Friday, 3 October 2014

Pitfalls and prizes of ensuring quality mobile apps - The Guardian

Pitfalls and prizes of ensuring quality mobile apps

Bringing quality to the new Guardian mobile app went far beyond traditional QA practices
The new Guardian app for iOS and Android. Photograph: Guardian
The new Guardian app for iOS and Android Photograph: Guardian
The Guardian’s QA team has worked extensively with native mobile apps for several years, so when we began working on the next generation of the Guardian’s app we were aware of the difficulties that we were going to face when testing and ensuring the quality of the app. Principally, these would be getting test coverage across a wide range of devices and operating systems under hugely varying network conditions. Overcoming these obstacles in a way that can provide as much coverage as possible, without requiring an impractical level of QA resource, is the challenge of mobile testing.
Typically with the initial testing phase of mobile apps, features are developed and tested under very “sterile” conditions, using a consistent WiFi connection on devices that are well known to the developers and QAs. The reality, however, of mobile devices is that every device is different, even within devices of the same model – each user has a different combination of settings and apps. It is possible to test across a wide range of devices and emulators, but this will not come close to covering a significant percentage of your audience: our apps are available globally to over 6,700 unique types of device.
Connectivity can also vary wildly within a short period of time, meaning that data is not going to be handled in a conventional manner. It is straightforward to test using throttled connections to produce a slow connection, or gradually walk through different areas of a building to create mild fluctuations, however this is not an accurate reproduction of a user travelling through various signal zones. For example, we learnt a lot about our app when I took a trip to France, and used it on Eurostar. My signal fluctuated greatly as I hurtled through different signal areas, lost connection completely while in the tunnel, then re-emerged on a completely different network at the other end. Enjoyable as it would be for the QA team, we can’t send people under the channel every time we want to test connectivity.
The conventional approach to a problem requiring inordinate QA resource would be to automate as much testing as possible, which does provide value in the case of mobile testing. This doesn’t solve the problem of the endless permutations in device configurations and connections, however, as the tools do not exist to accurately and quickly create the situations in which to run your tests.
Therefore the solution is to get your apps in the hands of as many users as possible during as much of your development process as you are able to.
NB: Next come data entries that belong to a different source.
(** The abstract queue: records in order of arrival. *)
Definition fifo_step (size : Z) (op : queue_op) (ok : bool) q : list bytes * queue_out :=
  match op with
  | QPush data => (if ok then q ++ [take (Z.to_nat size) data] else q, Pushed ok)
  | QPop _ | QPopNode => (drop 1 q, Got (hd_error q))
  | QPeek => (q, Got (hd_error q))
  | QClear => ([], Cleared)
  end.

Definition op_fits (b : Buffer) (op : queue_op) : Prop := match op with QPush data => record_fits b data | _ => True end.

Definition got_memory (mal : option Z) : bool := match mal with Some _ => true | None => false end.

Lemma load_node m a x s d : m !! a = Some (mkBufferNode x s d) -> load m (a + sizeof_BufferNode) = Some d.
Proof. intros Ha. unfold load. replace (a + sizeof_BufferNode - sizeof_BufferNode) with a by lia. by rewrite Ha. Qed.

Lemma record_not_null a : addr_ok a -> (a + sizeof_BufferNode =? NULL) = false.
Proof.
  unfold addr_ok, sizeof_BufferNode, sizeof_size_t, NULL. intros Ha. destruct (Z.eqb_spec (a + 2 * match the_arch with I386 => 4 | AMD64 => 8 end) 0); [|done].
  destruct the_arch; lia.
Qed.

Lemma buffer_pop_node_eq m b : buffer_pop_node m (Some b) =
  if b_count b =? 0 then Some (m, Some b, NULL)
  else n ← m !! b_head b; r ← buffer_pop m (Some b); Some (<[b_head b := mkBufferNode NULL (bn_size n) (bn_data n)]> m, r.1, b_head b).
Proof. cbn. destruct (b_count b =? 0) eqn:E; [done|]. by destruct (m !! b_head b). Qed.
For the next generation Guardian app, we took the following steps:

Everyone on the team uses the app

By ensuring that it is easy for everyone on the team, including non-technical staff, to be running up-to-date builds of the apps on their devices, you’ve already got a guaranteed, if small, audience to give feedback, report bugs, and generate metrics.

UX sessions

At the Guardian, we are fortunate to have an excellent lab for UX testingwith real users. We ran several sessions throughout the project with existing and prospective users to establish usage patterns and gather feedback. Everyone from the team attended these sessions, and while not directly a QA process, seeing users at first hand running early builds of the apps was able to greatly inform our development direction and QA process. You can read more about these sessions in this excellent articleby my colleagues Mario Andrade and Penny Allen.

Internal beta

As soon as the apps were at the point where users could read content, we rolled out an internal beta available to everyone in the company. This meant that they were running a barebones, very buggy app, however as soon as a new feature was complete, the beta would be updated to include it. It was a very unusual experience as a QA to be actively encouraging releases with bugs, but bugs are par for the course in a beta.

External beta

With a couple of months to go until launch, we released a version of our old Android app that invited users into a beta of the new app. This gave us several thousand users, all over the world, running the new product daily.

Crowdsourced testing

While the external and internal betas were aimed at more general use, we also took advantage of a crowd testing platform to run short cycles of testing aimed at specific areas of functionality, using a global base of professional testers.
Using any of these steps will help improve the quality of your apps, although depending on the circumstances that you are developing in, not all can be employed by everyone. If you are taking any of these approaches, though, it is essential to ensure that you are getting as much value as possible from your pre-release users:

Tracking

All apps should track usage, although more often than not implementing tracking is one of the last features to be added to an app. To get early user testing to work, tracking is vital. Only by knowing what areas of your app your users are using, when they’re using it, what device they are using etc can you truly understand how much risk you are averting for your project.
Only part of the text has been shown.